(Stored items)
##############################

(* ===== verification/Observation.v ===== *)
(** * Observations of a request ([Observation] of [src/session/multi/worker.rs])

    What a worker measures of its request: how long it was in each phase, how many
    bytes came, and whether the body has been slow for long enough to recover it.
    Instants and durations are nanoseconds; the readings of the clock are inputs. *)

From Stdlib Require Import Floats.SpecFloat.
From S2P Require Import Prelude RustStr Float64 Net Config.

Definition TAIL_WINDOW : Z := NANOS_PER_SEC.
Definition TAIL_GRACE : Z := NANOS_PER_SEC.
Definition TAIL_DURATION : Z := 2 * NANOS_PER_SEC.

Inductive Phase := Headers | Reading | RateLimited | MemoryBlocked | ChannelBlocked | WriterBarrier.

#[export] Instance Phase_eq_dec : EqDecision Phase.
Proof. solve_decision. Defined.

Record Observation := mkObservation {
  ob_ip : option IpAddr;
  ob_phase : Phase;
  ob_phase_at : Z;
  ob_blocked_since : option Z;
  ob_reading : Z;
  ob_headers : Z;
  ob_backpressure : Z;
  ob_writer_barrier : Z;
  ob_request_id : option Z;
  ob_last_reason : option (rstr * rstr);
  ob_wire : Z;
  ob_enqueued : Z;
  ob_forwarded : Z;
  ob_samples : list (Z * Z);
  ob_slow_since : option Z;
  ob_rate : option f64;
  ob_window : Z;
  ob_tail_samples : list (Z * Z);
  ob_tail_slow_since : option Z;
}.

Definition Observation_new (now window : Z) : Observation :=
  mkObservation None Headers now (Some now) 0 0 0 0 None None 0 0 0 [(0, 0)] None None window [(0, 0)] None.

(** [blocked_since.is_some_and(|at| now.saturating_duration_since(at) >= window)] *)
Definition blocked_for (now window : Z) (o : Observation) : bool :=
  match ob_blocked_since o with Some since => window <=? duration_since now since | None => false end.

Definition advance (now : Z) (o : Observation) : Observation :=
  let elapsed := duration_since now (ob_phase_at o) in
  let charge (b : bool) (total : Z) := if b then total + elapsed else total in
  let is_reading := bool_decide (ob_phase o = Reading) in
  let reading := charge is_reading (ob_reading o) in
  let cleared := negb is_reading && blocked_for now (ob_window o) o in
  let tail_cleared := negb is_reading && blocked_for now (Z.min (ob_window o) TAIL_WINDOW) o in
  mkObservation (ob_ip o) (ob_phase o) now (ob_blocked_since o) reading
    (charge (bool_decide (ob_phase o = Headers)) (ob_headers o))
    (charge (match ob_phase o with RateLimited | MemoryBlocked | ChannelBlocked => true | _ => false end) (ob_backpressure o))
    (charge (bool_decide (ob_phase o = WriterBarrier)) (ob_writer_barrier o))
    (ob_request_id o) (ob_last_reason o) (ob_wire o) (ob_enqueued o) (ob_forwarded o)
    (if cleared then [(reading, ob_wire o)] else ob_samples o)
    (if cleared then None else ob_slow_since o)
    (if cleared then None else ob_rate o)
    (ob_window o)
    (if tail_cleared then [(reading, ob_wire o)] else ob_tail_samples o)
    (if tail_cleared then None else ob_tail_slow_since o).

Definition set_phase (p : Phase) (blocked : option Z) (o : Observation) : Observation :=
  mkObservation (ob_ip o) p (ob_phase_at o) blocked (ob_reading o) (ob_headers o) (ob_backpressure o) (ob_writer_barrier o)
    (ob_request_id o) (ob_last_reason o) (ob_wire o) (ob_enqueued o) (ob_forwarded o) (ob_samples o) (ob_slow_since o)
    (ob_rate o) (ob_window o) (ob_tail_samples o) (ob_tail_slow_since o).

(** The method [phase]. *)
Definition enter_phase (p : Phase) (now : Z) (o : Observation) : Observation :=
  let o := advance now o in
  set_phase p
    (if bool_decide (p = Reading) then None
     else if bool_decide (ob_phase o = Reading) then Some now else ob_blocked_since o) o.

Definition set_counts (wire enqueued forwarded : Z) (o : Observation) : Observation :=
  mkObservation (ob_ip o) (ob_phase o) (ob_phase_at o) (ob_blocked_since o) (ob_reading o) (ob_headers o) (ob_backpressure o)
    (ob_writer_barrier o) (ob_request_id o) (ob_last_reason o) wire enqueued forwarded (ob_samples o) (ob_slow_since o)
    (ob_rate o) (ob_window o) (ob_tail_samples o) (ob_tail_slow_since o).

Definition set_slow (samples : list (Z * Z)) (slow_since : option Z) (rate : option f64) (o : Observation) : Observation :=
  mkObservation (ob_ip o) (ob_phase o) (ob_phase_at o) (ob_blocked_since o) (ob_reading o) (ob_headers o) (ob_backpressure o)
    (ob_writer_barrier o) (ob_request_id o) (ob_last_reason o) (ob_wire o) (ob_enqueued o) (ob_forwarded o) samples slow_since
    rate (ob_window o) (ob_tail_samples o) (ob_tail_slow_since o).

Definition set_tail (tail_samples : list (Z * Z)) (tail_slow_since : option Z) (o : Observation) : Observation :=
  mkObservation (ob_ip o) (ob_phase o) (ob_phase_at o) (ob_blocked_since o) (ob_reading o) (ob_headers o) (ob_backpressure o)
    (ob_writer_barrier o) (ob_request_id o) (ob_last_reason o) (ob_wire o) (ob_enqueued o) (ob_forwarded o) (ob_samples o)
    (ob_slow_since o) (ob_rate o) (ob_window o) tail_samples tail_slow_since.

(** ** Rates *)

(** The loop that drops samples which are not needed to cover the window. *)
Fixpoint trim (reading window : Z) (samples : list (Z * Z)) : list (Z * Z) :=
  match samples with
  | first :: (((at_, _) :: _ :: _) as rest) => if window <=? sat_sub64 reading at_ then trim reading window rest else samples
  | _ => samples
  end.

(** The rate over the samples: bytes per second of reading since the first one. *)
Definition window_rate (reading wire window : Z) (samples : list (Z * Z)) : option f64 :=
  match samples with
  | [] => None
  | (at_, bytes) :: _ =>
      let span := sat_sub64 reading at_ in
      if window <=? span then Some (f64_div (f64_of (wire ⊖ bytes)) (f64_secs span)) else None
  end.

Definition sample (now : Z) (o : Observation) : option f64 * Observation :=
  let o := advance now o in
  if negb (bool_decide (ob_phase o = Reading)) then (None, o)
  else
    let samples := trim (ob_reading o) (ob_window o) (ob_samples o ++ [(ob_reading o, ob_wire o)]) in
    let rate := window_rate (ob_reading o) (ob_wire o) (ob_window o) samples in
    (rate, set_slow samples (ob_slow_since o) rate o).

Definition tail_sample (now : Z) (o : Observation) : option f64 * Observation :=
  let o := advance now o in
  if negb (bool_decide (ob_phase o = Reading)) then (None, o)
  else
    let window := Z.min (ob_window o) TAIL_WINDOW in
    let samples := trim (ob_reading o) window (ob_tail_samples o ++ [(ob_reading o, ob_wire o)]) in
    (window_rate (ob_reading o) (ob_wire o) window samples, set_tail samples (ob_tail_slow_since o) o).

(** ** Decisions *)

Record Policy := mkRecoveryPolicy {
  po_mode : SlowTransferMode;
  po_absolute : option Z;
  po_duration : Z;
  po_grace : Z;
  po_window : Z;
}.

Definition f64_gtb (x y : f64) : bool := f64_ltb y x.

Definition recovery_benefits (rate healthy : f64) (len forwarded window : Z) : bool :=
  let remaining := sat_sub64 len forwarded in
  let keep := f64_div (f64_of remaining) (f64_max rate (f64_of 1)) in
  let replace := f64_add (f64_div (f64_of len) healthy) (f64_min (f64_secs window) (f64_of 1)) in
  (0 <? remaining) && f64_gtb keep (f64_mul replace (f64_of 2)) &&
  f64_gtb (f64_sub keep replace) (f64_min (f64_secs window) (f64_of 2)).

Definition positive (rate : option f64) : option f64 :=
  match rate with Some r => if f64_gtb r (f64_of 0) then Some r else None | None => None end.

Definition should_recover_tail (now : Z) (baseline : option f64) (spec : Policy) (len : Z) (o : Observation)
    : bool * Observation :=
  let '(rate, o) := tail_sample now o in
  let reset := set_tail (ob_tail_samples o) None o in
  match rate, positive baseline with
  | Some rate, Some healthy =>
      if (ob_reading o <? Z.min (po_grace spec) TAIL_GRACE) || f64_leb (f64_mul healthy (f64_lit 1 4)) rate then (false, reset)
      else
        let since := default (ob_reading o) (ob_tail_slow_since o) in
        ((Z.min (po_duration spec) TAIL_DURATION <=? sat_sub64 (ob_reading o) since) &&
         recovery_benefits rate healthy len (ob_forwarded o) (po_window spec),
         set_tail (ob_tail_samples o) (Some since) o)
  | _, _ => (false, reset)
  end.

Definition should_recover (now : Z) (baseline : option f64) (spec : Policy) (len : Z) (o : Observation)
    : bool * Observation :=
  let '(rate, o) := sample now o in
  match rate with
  | None => (false, o)
  | Some rate =>
      let reset := set_slow (ob_samples o) None (ob_rate o) o in
      if ob_reading o <? po_grace spec then (false, reset)
      else
        let low := match po_absolute spec with Some limit => f64_ltb rate (f64_of limit) | None => false end ||
                   match baseline with Some reference => f64_ltb rate (f64_mul reference (f64_lit 1 4)) | None => false end in
        if negb low then (false, reset)
        else
          let since := default (ob_reading o) (ob_slow_since o) in
          let o := set_slow (ob_samples o) (Some since) (ob_rate o) o in
          if sat_sub64 (ob_reading o) since <? po_duration spec then (false, o)
          else
            match positive (match baseline with Some r => Some r | None => f64_of <$> po_absolute spec end) with
            | None => (false, o)
            | Some healthy => (recovery_benefits rate healthy len (ob_forwarded o) (po_window spec), o)
            end
  end.

Definition cancellation_cost_bound (o : Observation) (len : Z) (protected : bool) : Z :=
  let read_ahead := sat_sub64 (ob_wire o) (ob_enqueued o) in
  if protected then read_ahead else sat_add64 len read_ahead.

##############################

▶ **TASK REQUIREMENTS**:
Nothing but a number should be given: the count of lines in the records that contain the word "trim".

▶ **ANSWER SECTION**:
4